Common Problems Associated with a Forklift Battery

 Forklift batteries are very expensive and are often replaced far too soon because of improper care and neglect. Below is a list of common problems associated with forklift batteries that occur over time.


1. Short Circuit


A common type of short circuit occurs when the positive and negative terminals of a battery are connected with a low-resistance conductor, like a wire. With a low resistance in the connection, a high current will flow, causing the delivery of a large amount of energy in a short period of time.

A “shorted” lead acid battery has the capability of delivering an extremely high current, 100 to 1000 times the typical discharge current used in most applications.The following are signs that your battery has a short circuit.

  • Very low cell voltage and specific gravity during recharging and discharging

  • Low gassing while charging

  • Extreme rise of electrolyte temperature during charging phase

  • Fast drop of gravity after charging


2. Sulfation


Sulfation, a build-up of lead sulfate crystals, is the number one cause of early failures of lead-acid, sealed AGM or flooded (wet cell-filler caps) batteries. Sulfation is the accumulation of a crystalline form of lead sulfate on the plates of lead–acid storage batteries.

sulfated battery can lead to loss of cranking power or longer charging times. Sulfation can be avoided if the battery is fully recharged immediately after a discharge cycle.

The lead sulfate crystals are broken down (more or less successfully) in the charge cycle. Sometimes some crystals remain, or sometimes a battery is left partially discharged where the crystals of lead sulfate harden, and reduce the capacity of the battery to be charged. This is what desulfation is about.

  • While charging, the voltage and electrolyte temperature are much higher than the standard

  • Gassing is accelerated from charging and the gravity does not rise to normal

  • Voltage drops quickly while discharging

  • In some extreme cases, plates may become whitened 


3. Excessive self discharging


Selfdischarge is a phenomenon in batteries in which internal chemical reactions reduce the stored charge of the forklift battery without any connection between the electrodes. 

Selfdischarge decreases the shelf life of batteries and causes them to initially have less than a full charge when actually put to use. Self discharge is caused from improper handling. Self discharge can be thought of as energy leaking from your battery which leaks about 5% of capacity per month.
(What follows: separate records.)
Lemma env_blind_os_mkdir p : env_blind (os_mkdir w p).
Proof.
  agree_intro. unfold os_mkdir. simpl.
  repeat case_bool_decide; try now split.
  destruct (os_fail w _ _); now split.
Qed.

Lemma env_blind_exist_ok p ok e :
  env_blind (if negb ok then raise e
             else d <- is_dir w p ;; if negb d then raise e else ret tt).
Proof.
  destruct (negb ok); [apply env_blind_raise|].
  apply env_blind_bind; [apply env_blind_is_dir|]. intros d.
  destruct (negb d); [apply env_blind_raise|apply env_blind_ret].
Qed.

Lemma env_blind_mkdir_flat p ok : env_blind (mkdir_flat w p ok).
Proof.
  unfold mkdir_flat. apply env_blind_try; [apply env_blind_os_mkdir|].
  intros x. destruct (is_FileNotFoundError x); [apply env_blind_raise|].
  apply env_blind_exist_ok.
Qed.

Lemma env_blind_mkdir_from r rps pa ok : env_blind (mkdir_from w r rps pa ok).
Proof.
  revert pa ok. induction rps as [|x rps IH]; intros pa ok; cbn [mkdir_from];
    (apply env_blind_try; [apply env_blind_os_mkdir|]); intros e;
    destruct (is_FileNotFoundError e);
    try apply env_blind_raise;
    try apply env_blind_exist_ok.
  destruct (negb pa); [apply env_blind_raise|].
  apply env_blind_bind; [apply IH|]. intros _. apply env_blind_mkdir_flat.
Qed.

Lemma env_blind_path_mkdir p pa ok : env_blind (path_mkdir w p pa ok).
Proof.
  unfold path_mkdir. apply env_blind_bind; [apply env_blind_log|].
  intros _. apply env_blind_mkdir_from.
Qed.

Lemma env_blind_ensure_package_installed pkg imp ver :
  env_blind (ensure_package_installed w pkg imp ver).
Proof.
  unfold ensure_package_installed. apply env_blind_try.
  - apply env_blind_bind; [apply env_blind_call|]. intros _.
    apply env_blind_log.
  - intros _. apply env_blind_bind; [apply env_blind_log|]. intros _.
    apply env_blind_bind; [apply env_blind_call|]. intros _.
    apply env_blind_log.
Qed.

Lemma env_blind_cell_project_dir : env_blind (cell_project_dir w).
Proof.
  unfold cell_project_dir.
  apply env_blind_bind; [apply env_blind_path_cwd|]. intros c.
  apply env_blind_bind; [apply env_blind_path_mkdir|]. intros _.
  apply env_blind_bind; [apply env_blind_log|]. intros _.
  apply env_blind_ret.
Qed.

Lemma env_blind_cell_install_yolo : env_blind (cell_install_yolo w).
Proof.
  unfold cell_install_yolo.
  apply env_blind_bind; [apply env_blind_ensure_package_installed|]. intros _.
  repeat (apply env_blind_bind; [apply env_blind_call|]; intros _).
  apply env_blind_call.
Qed.

Lemma env_blind_cell_test_inference g : env_blind (cell_test_inference w g).
Proof.
  unfold cell_test_inference.
  apply env_blind_bind; [apply env_blind_call|]. intros _.
  apply env_blind_bind; [apply env_blind_magic_cd|]. intros _.
  apply env_blind_bind; [apply env_blind_shell|]. intros _.
  apply env_blind_call.
Qed.

Lemma aborts_alike_bind_l {A B} (m : M A) (k : A -> M B) :
  aborts_alike w m -> aborts_alike w (bind m k).
Proof.
  intros Hm s1 s2 H F1 F2. destruct (Hm s1 s2 H F1 F2) as (H' & x & E1 & E2).
  unfold bind.
  destruct (m s1) as [t1 [a|y1]], (m s2) as [t2 [b|y2]]; simpl in *;
    try discriminate.
  injection E1 as ->. injection E2 as ->. eauto.
Qed.

Lemma aborts_alike_bind_r {A B} (m : M A) (k : A -> M B) :
  env_blind m -> keeps_environ m -> (forall a, aborts_alike w (k a)) ->
  aborts_alike w (bind m k).
Proof.
  intros Hm Hv Hk s1 s2 H F1 F2. destruct (Hm s1 s2 H) as [H' E].
  pose proof (Hv s1) as V1. pose proof (Hv s2) as V2. unfold bind.
  destruct (m s1) as [t1 [a|y1]], (m s2) as [t2 [b|y2]]; simpl in *;
    try discriminate.
  - injection E as <-. apply Hk; [exact H'| |];
      unfold environ_at_check in *; congruence.
  - injection E as <-. eauto.
Qed.

(** From [load_dotenv()] on, the credential cell ends in the same way
    whether the variable is unset or empty. *)
Lemma credential_check_alike :
  aborts_alike w
    (load_dotenv w;;
     api_key <- os_getenv credential;;
     if negb (Py.truthy_opt api_key) then raise api_key_error
     else log (Print "✅ API key loaded successfully");; ret api_key).
Proof.
  agree_intro. unfold environ_at_check. simpl. intros F1 F2.
  unfold load_dotenv, bind, os_getenv, call. simpl.
  destruct (ext_fail w t2 LoadDotenv); simpl.
  - split; [now split|eauto].
  - rewrite F1, F2. simpl. split; [now split|eauto].
Qed.

Lemma notebook_aborts_alike : aborts_alike w (notebook w).
Proof.
  assert (HQ : forall (h : list event) e, setup_event e = true -> True) by auto.
  unfold notebook.
  apply aborts_alike_bind_r;
    [apply env_blind_shell
    |apply follows_keeps_environ, cell_gpu_check_follows; first [apply _|exact HQ]|].
  intros _.
  apply aborts_alike_bind_r;
    [apply env_blind_cell_project_dir
    |apply follows_keeps_environ, cell_project_dir_follows; first [apply _|exact HQ]|].
  intros g.
  apply aborts_alike_bind_r;
    [apply env_blind_cell_install_yolo
    |apply follows_keeps_environ, cell_install_yolo_follows; first [apply _|exact HQ]|].
  intros _.
  apply aborts_alike_bind_r;
    [apply env_blind_cell_test_inference
    |apply follows_keeps_environ, cell_test_inference_follows; first [apply _|exact HQ]|].
  intros _.
  apply aborts_alike_bind_l. unfold cell_roboflow_env.
  do 2 (apply aborts_alike_bind_r;
        [apply env_blind_ensure_package_installed
        |apply follows_keeps_environ, ensure_package_installed_follows;
           first [apply _|exact HQ]|];
        intros _).
  do 2 (apply aborts_alike_bind_r;
        [apply env_blind_call
        |apply follows_keeps_environ, call_follows; first [apply _|exact HQ|reflexivity]|];
        intros _).
  apply credential_check_alike.
Qed.

End EnvBlind.

(* ===================================================================== *)
(** * Properties of the training calls *)
(* ===================================================================== *)

#[global] Instance device_rule_closed w : Closed (device_rule w).
Proof.
  split.
  - intros h pre a post E. now destruct pre.
  - intros h l1 l2 H1 H2 pre a post E.
    apply app_eq_app in E as [l [[-> E]|[-> ->]]].
    + destruct l as [|e l].
      * simpl in E. subst l2. rewrite app_nil_r in *.
        destruct (H2 [] a post eq_refl) as (_ & _ & pre' & Hp & _).
        now destruct pre'.
      * injection E as <- ->. exact (H1 pre a l eq_refl).
    + destruct (H2 l a post eq_refl) as (Hw & Hu & pre' & -> & Hd).
      split; [exact Hw|]. split; [exact Hu|].
      exists (l1 ++ pre'). rewrite !app_assoc in *. auto.
Qed.

Lemma device_rule_run w h g loc c available evs :
  evs `prefix_of` run_events g loc c available ->
  (forall pre b post, evs = pre ++ CudaIsAvailable b :: post ->
     b = cuda w (h ++ pre)) ->
  device_rule w h evs.
Proof.
  destruct c as [[[v e] b] o]. intros [k Hk] Hcuda pre a post ->.
  unfold run_events, cell_events in Hk.
  split_list pre.
  repeat split.
  eexists [_; _; _; _]. simpl.
  rewrite <- (Hcuda [_; _; _; _] available (YoloTrain _ :: post) eq_refl).
  auto.
Qed.

Lemma reads_dataset_run g loc c available evs :
  evs `prefix_of` run_events g loc c available ->
  reads_dataset (loc +:+ "/data.yaml") evs.
Proof.
  destruct c as [[[v e] b] o]. intros [k Hk].
  assert (H : reads_dataset (loc +:+ "/data.yaml")
                (run_events g loc (v, e, b, o) available)).
  { unfold reads_dataset, run_events, cell_events.
    repeat constructor; intros a [=]. now subst a. }
  rewrite Hk in H. now apply Forall_app in H.
Qed.

#[global] Instance reads_dataset_closed yaml :
  Closed (fun _ => reads_dataset yaml).
Proof. unfold reads_dataset. apply Forall_closed. Qed.


Lemma quiet_sample : quiet Sample.quiet_world.
Proof. repeat split; intros; reflexivity. Qed.

Lemma run_cells_quiet w g loc cs s :
  quiet w ->
  Pathlib.anchor (HOME g) ∈ dirs s -> DATASETS_PATH g ∈ dirs s ->
  exists s' availables,
    for_each cs (run_cell w g loc) s = (s', Ok tt) /\
    length availables = length cs /\
    emitted (concat (zip_with (run_events g loc) cs availables)) s s'.
Proof.
  intros Hq. revert s. induction cs as [|c cs IH]; intros s Ha Hd.
  - exists s, []. repeat split. simpl. now rewrite app_nil_r.
  - destruct c as [[[v e] b] o]. cbn [for_each run_cell].
    set (P := ({[DATASETS_PATH g; Pathlib.anchor (HOME g)]} : gset Path)).
    assert (HP : P ⊆ dirs s).
    { intros p [->%elem_of_singleton| ->%elem_of_singleton]%elem_of_union;
        assumption. }
    assert (HPd : DATASETS_PATH g ∈ P)
      by (apply elem_of_union_l, elem_of_singleton; reflexivity).
    assert (HPa : Pathlib.anchor (HOME g) ∈ P)
      by (apply elem_of_union_r, elem_of_singleton; reflexivity).
    destruct (train_yolo_with_wandb_succeeds P w Hq g v e b o loc HPd HPa s HP)
      as (s1 & [] & E1 & D1 & V1).
    destruct (train_cell w g v e b o loc s) as (evs & av & Hem & _ & Hok & _).
    rewrite E1 in Hem, Hok. simpl in Hem, Hok. rewrite (Hok eq_refl) in Hem.
    destruct (IH s1 (D1 _ Ha) (D1 _ Hd)) as (s2 & avs & E2 & Hlen & Hem2).
    exists s2, (av :: avs). rewrite (bind_ok _ _ _ _ _ E1).
    split; [exact E2|]. split; [simpl; congruence|].
    cbn [zip_with concat]. eapply emitted_trans; eassumption.
Qed.

(* ===================================================================== *)
(** * The whole notebook in a quiet world *)
(* ===================================================================== *)

#[global] Instance no_training_closed : Closed no_training.
Proof. unfold no_training. apply Forall_closed. Qed.

Section QuietRun.

Variable w : World.
Hypothesis Hq : quiet w.

Lemma quiet_single (h : list event) e : training_event e = false -> no_training h [e].
Proof. intros He. repeat constructor. exact He. Qed.

Lemma quiet_single_setup (h : list event) e : setup_event e = true -> no_training h [e].
Proof. intros He. apply quiet_single. now apply setup_not_training. Qed.

(** The project-directory cell creates the datasets directory. *)
Lemma cell_project_dir_quiet s :
  Pathlib.anchor (cwd s) ∈ dirs s ->
  exists s', cell_project_dir w s = (s', Ok (globals_of (cwd s))) /\
             dirs s ⊆ dirs s' /\ reaches no_training s s' /\
             DATASETS_PATH (globals_of (cwd s)) ∈ dirs s'.
Proof.
  intros Ha.
  destruct (cell_project_dir_succeeds w (cwd s) Hq s eq_refl)
    as (s' & g & E & D & _).
  { now apply singleton_subseteq_l. }
  pose proof (cell_project_dir_value w s g) as Hg. rewrite E in Hg.
  specialize (Hg eq_refl). subst g.
  pose proof (cell_project_dir_follows w no_training quiet_single_setup s) as Hr.
  rewrite E in Hr. exists s'. split; [exact E|]. split; [exact D|].
  split; [exact Hr|].
  revert E. unfold cell_project_dir, path_cwd.
  rewrite (bind_ok _ _ s s (cwd s) eq_refl). unfold bind.
  destruct (path_mkdir w _ true true s) as [s1 [[]|x]] eqn:E1; [|discriminate].
  simpl. intros [= <-]. simpl.
  unfold path_mkdir, bind, log in E1. apply mkdir_from_post in E1.
  rewrite rev_involutive in E1.
  now destruct (Pathlib.parent (cwd s) / "yolov8" / "datasets")%path.
Qed.

(** With a usable credential the credential cell returns it. *)
Lemma cell_roboflow_env_quiet P s :
  P ⊆ dirs s ->
  Py.truthy_opt (environ_at_check w s !! credential) = true ->
  exists s', cell_roboflow_env w s
             = (s', Ok (environ_at_check w s !! credential)) /\
             dirs s ⊆ dirs s' /\ reaches_trace no_training s s'.
Proof.
  intros HP Ht.
  pose proof (cell_roboflow_env_follows w no_training quiet_single_setup s) as Hr.
  cut (exists s', cell_roboflow_env w s
                  = (s', Ok (environ_at_check w s !! credential)) /\
                  dirs s ⊆ dirs s').
  { intros (s' & E & D). rewrite E in Hr. eauto. }
  clear Hr. unfold cell_roboflow_env.
  destruct (ensure_package_installed_succeeds P w Hq "python-dotenv"
              (Some "dotenv") "" s HP) as (s1 & [] & E1 & D1 & V1).
  rewrite (bind_ok _ _ _ _ _ E1).
  destruct (ensure_package_installed_succeeds P w Hq "roboflow" None "" s1)
    as (s2 & [] & E2 & D2 & V2); [etransitivity; eassumption|].
  rewrite (bind_ok _ _ _ _ _ E2).
  destruct (call_succeeds P w Hq (ImportModule "dotenv") s2)
    as (s3 & [] & E3 & D3 & V3); [repeat (etransitivity; [|eassumption]); reflexivity|].
  rewrite (bind_ok _ _ _ _ _ E3).
  destruct (call_succeeds P w Hq (ImportModule "roboflow") s3)
    as (s4 & [] & E4 & D4 & V4); [repeat (etransitivity; [|eassumption]); reflexivity|].
  rewrite (bind_ok _ _ _ _ _ E4).
  destruct Hq as (Hext & _ & Hmono).
  unfold load_dotenv, bind, os_getenv, call, log. rewrite Hext. simpl.
  assert (Hk : (environ s4 ∪ dotenv_file w) !! "ROBOFLOW_API_KEY"
               = environ_at_check w s !! credential).
  { unfold environ_at_check. now rewrite V4, V3, V2, V1. }
  rewrite Hk, Ht. simpl. eexists. split; [reflexivity|]. simpl.
  repeat (etransitivity; [eassumption|]). apply Hmono.
Qed.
At higher temperatures, the rate typically doubles, so store batteries cool when possible. Remember to always wear PPE (Personal Protective Equipment) when working on batteries.

  • Quick drop in gravity after charging

  • Charging capacity of battery significantly reduced


Important Forklift Battery Facts

An important part of keeping your warehouse operations running smoothly is proper maintenance of your forklift batteries. When a lift truck battery is down, that usually means one of your forklifts is down and you are losing productivity. First here are some facts about forklift batteries:

  • A maintained, fully charged battery will provide about six hours of use, equal to an eight-hour shift with breaks included.
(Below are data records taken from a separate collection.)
(** * FabAI: the task queue and the approval engine

    A shallow embedding of [src/queue/task-queue.ts] and
    [src/workflow/approval-engine.ts] (with the records of [src/types])
    and the properties of the scheduling and approval core.

    Conventions of the embedding:
    - a JS [Map<string, V>] is a [gmap string V]; a JS array is a [list];
    - [Task] objects are shared between the caller, the backlog and the
      in-flight map, so the queue holds references into a store of objects;
      the [dependencies] array of a task is an object of its own, which
      [addTask] writes in place and which task objects may share, so a task
      holds a reference into a store of arrays;
    - [new Date()] is an argument of the operation that reads the clock;
    - logging and the emitter's notifications do not touch the state of
      either class and are left out (listeners are taken not to re-enter,
      and the caller not to write to a task it has submitted). *)

From Stdlib Require Import ZArith Lia Sorted.
From Equations Require Import Equations.
From stdpp Require Import gmap strings list fin_maps functions.

#[local] Set Warnings "-clear-no-such-hyp".

(** ** Records of [src/types] *)

Module TaskType.
Inductive t := website_update | file_analysis | code_review | asset_process.
End TaskType.

Module TaskPriority.
Inductive t := low | medium | high | urgent.
End TaskPriority.

Module TaskStatus.
Inductive t := queued | processing | waiting_approval | completed | failed.

#[global] Instance eq_dec : EqDecision t.
Proof. solve_decision. Defined.
End TaskStatus.

Module UserRole.
Inductive t := superadmin | admin | developer.

#[global] Instance eq_dec : EqDecision t.
Proof. solve_decision. Defined.
End UserRole.

Module WorkflowStatus.
Inductive t := pending | approved | rejected | expired.

#[global] Instance eq_dec : EqDecision t.
Proof. solve_decision. Defined.
End WorkflowStatus.

(** The fields [requesterId], [websiteTarget], [estimatedTime],
    [description] and [context] of a task are never read or written by the
    queue and are not part of the record. Dates are their time values.
    [dependencies] is a reference to the array of ids: the queue pushes
    onto that array in place, and nothing keeps two task objects from
    holding the same array. [resources] is only read, and is held by
    value. *)
Module Task.
Definition aref := nat.

Record t := mk {
  id : string;
  type : TaskType.t;
  priority : TaskPriority.t;
  dependencies : aref;
  resources : list string;
  status : TaskStatus.t;
  createdAt : Z;
  startedAt : option Z;
  completedAt : option Z;
}.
  • Batteries have a lifespan of approximately 1,500 cycles lasting up to 5 years. Each charge takes a cycle out of a battery.

  • Mismatched batteries and chargers can cause major damage to the battery and the forklift.
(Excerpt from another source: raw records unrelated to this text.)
(** * pg_duckdb planner bridge: [src/src/pgduckdb_planner.cpp]

    A shallow embedding of [PlanQuery], [DuckdbPrepare], [CreatePlan] and
    [DuckdbPlanNode].  The host (PostgreSQL) and the engine (DuckDB) are
    reached through interfaces; everything the four functions do themselves
    (copying the tree, the search_path override, the EXPLAIN prefix, the
    column loop, the PlannedStmt fields) is written out. *)

From stdpp Require Import base option list strings gmap pretty.

Local Open Scope Z_scope.

(** ** Scalars of the host *)

(** [Oid] is an unsigned 32-bit identifier; [InvalidOid] is 0 and
    [OidIsValid(o)] is [o != InvalidOid] (postgres_ext.h, c.h). *)
Definition Oid : Type := N.
Definition InvalidOid : Oid := 0%N.
Definition OidIsValid (objectId : Oid) : bool := negb (objectId =? InvalidOid)%N.

(** [AttrNumber] is [int16]: an [int] passed where one is expected is
    reduced modulo 2^16 into the signed range. *)
Definition AttrNumber_of_int (z : Z) : Z := (z + 32768) mod 65536 - 32768.

(** [INDEX_VAR] of primnodes.h for the host versions the file builds
    against (it fills [permInfos], a field of PostgreSQL 16 and later). *)
Definition INDEX_VAR : Z := -3.

(** Flags of [pull_var_clause] (optimizer/optimizer.h). *)
Definition PVC_RECURSE_AGGREGATES : Z := 2.
Definition PVC_RECURSE_WINDOWFUNCS : Z := 8.
Definition PVC_RECURSE_PLACEHOLDERS : Z := 32.

Inductive CmdType :=
  | CMD_UNKNOWN | CMD_SELECT | CMD_UPDATE | CMD_INSERT | CMD_DELETE
  | CMD_MERGE | CMD_UTILITY | CMD_NOTHING.

(** Only [CMDTAG_EXPLAIN] is ever compared against. *)
Inductive CommandTag :=
  | CMDTAG_EXPLAIN
  | CMDTAG_OTHER (tag : N).

Global Instance CommandTag_eq_dec : EqDecision CommandTag.
Proof. solve_decision. Defined.

Inductive ElogLevel := DEBUG2 | WARNING | ERROR.

Record PortalData := { commandTag : CommandTag }.

(** The fields of a [pg_type] row that [CreatePlan] reads. *)
Record Form_pg_type := { typtypmod : Z; typcollation : Oid }.

(** A [Var] as [makeVar] fills it. *)
Record Var := {
  varno : Z;
  varattno : Z;
  vartype : Oid;
  vartypmod : Z;
  varcollid : Oid;
  varlevelsup : N
}.

Definition makeVar (varno varattno : Z) (vartype : Oid) (vartypmod : Z)
    (varcollid : Oid) (varlevelsup : N) : Var :=
  {| varno := varno; varattno := AttrNumber_of_int varattno;
     vartype := vartype; vartypmod := vartypmod;
     varcollid := varcollid; varlevelsup := varlevelsup |}.

Record TargetEntry := {
  expr : Var;
  resno : Z;
  resname : string;
  resjunk : bool
}.

Definition makeTargetEntry (expr : Var) (resno : Z) (resname : string)
    (resjunk : bool) : TargetEntry :=
  {| expr := expr; resno := AttrNumber_of_int resno;
     resname := resname; resjunk := resjunk |}.

(** Pointers to palloc'd query trees. *)
Definition QueryPtr : Type := positive.

(** ** The types the bridge only passes around *)

Class BridgeTypes := {
  Node : Type;            (* host expression and statement nodes *)
  RangeTblEntry : Type;
  ParamListInfo : Type;
  PlannerInfo : Type;
  LogicalType : Type;     (* engine type descriptor *)
  Connection : Type       (* engine session *)
}.

Section Structures.
Context {BT : BridgeTypes}.

Record FromExpr := { quals : Node }.

(** The fields of [Query] that the planner bridge reads.  [targetList] is
    the list node itself, which the source casts to [Node *]; [jointree]
    may be a null pointer. *)
Record Query := {
  commandType : CmdType;
  queryId : N;
  canSetTag : bool;
  utilityStmt : option Node;
  hasModifyingCTE : bool;
  rtable : list RangeTblEntry;
  jointree : option FromExpr;
  targetList : Node;
  returningList : list Node;
  stmt_location : Z;
  stmt_len : Z
}.

Record PlannerGlobal := {
  boundParams : ParamListInfo;
  glob_subplans : list Node;
  glob_subroots : list PlannerInfo;
  glob_rewindPlanIDs : list Z;
  finalrtable : list RangeTblEntry;
  finalrteperminfos : list Node;
  finalrowmarks : list Node;
  glob_resultRelations : list Z;
  glob_appendRelations : list Node;
  glob_relationOids : list Oid;
  glob_invalItems : list Node;
  glob_paramExecTypes : list Oid;
  lastPHId : N;
  lastRowMarkId : N;
  lastPlanNodeId : Z;
  glob_transientPlan : bool;
  glob_dependsOnRole : bool
}.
  • Batteries must have adequate water. Typically, they need water added after five to ten charges, and only after they have been fully charged, to prevent a boil over.

  • “Remember, the battery is the fuel tank of the forklift. Look after it and it will look after you.” 


Proper Battery Care

This video shares some tips on how to get the most life out of your battery and the do’s and don’ts when handling your battery and charger. 

Battery maintenance is an extremely forgotten yet important factor; as knowing a little about forklift maintenance will go a long way. Proper battery care and watering can help extend the life of your industrial battery. 

Everyday large, heavy and expensive batteries power electric forklifts and inevitably need to be re-charged. Waiting too long or making the wrong connection can cost your organization time and money.

Let Wayco keep track of your maintenance so it is done on time. To get the most out of your investment, machine operators should know and practice the proper care and maintenance of forklift batteries. Here are seven simple tips for proper battery maintenance:

  1. Keep the battery dry, clean, and free from corrosion

  2. Check that the battery charger cables are not damaged or showing heat damage.

  3. Keep flames and metal away from battery top

  4. Keep vent caps tightly in place

  5. Maintain proper water level (about one half inch below the battery cap opening)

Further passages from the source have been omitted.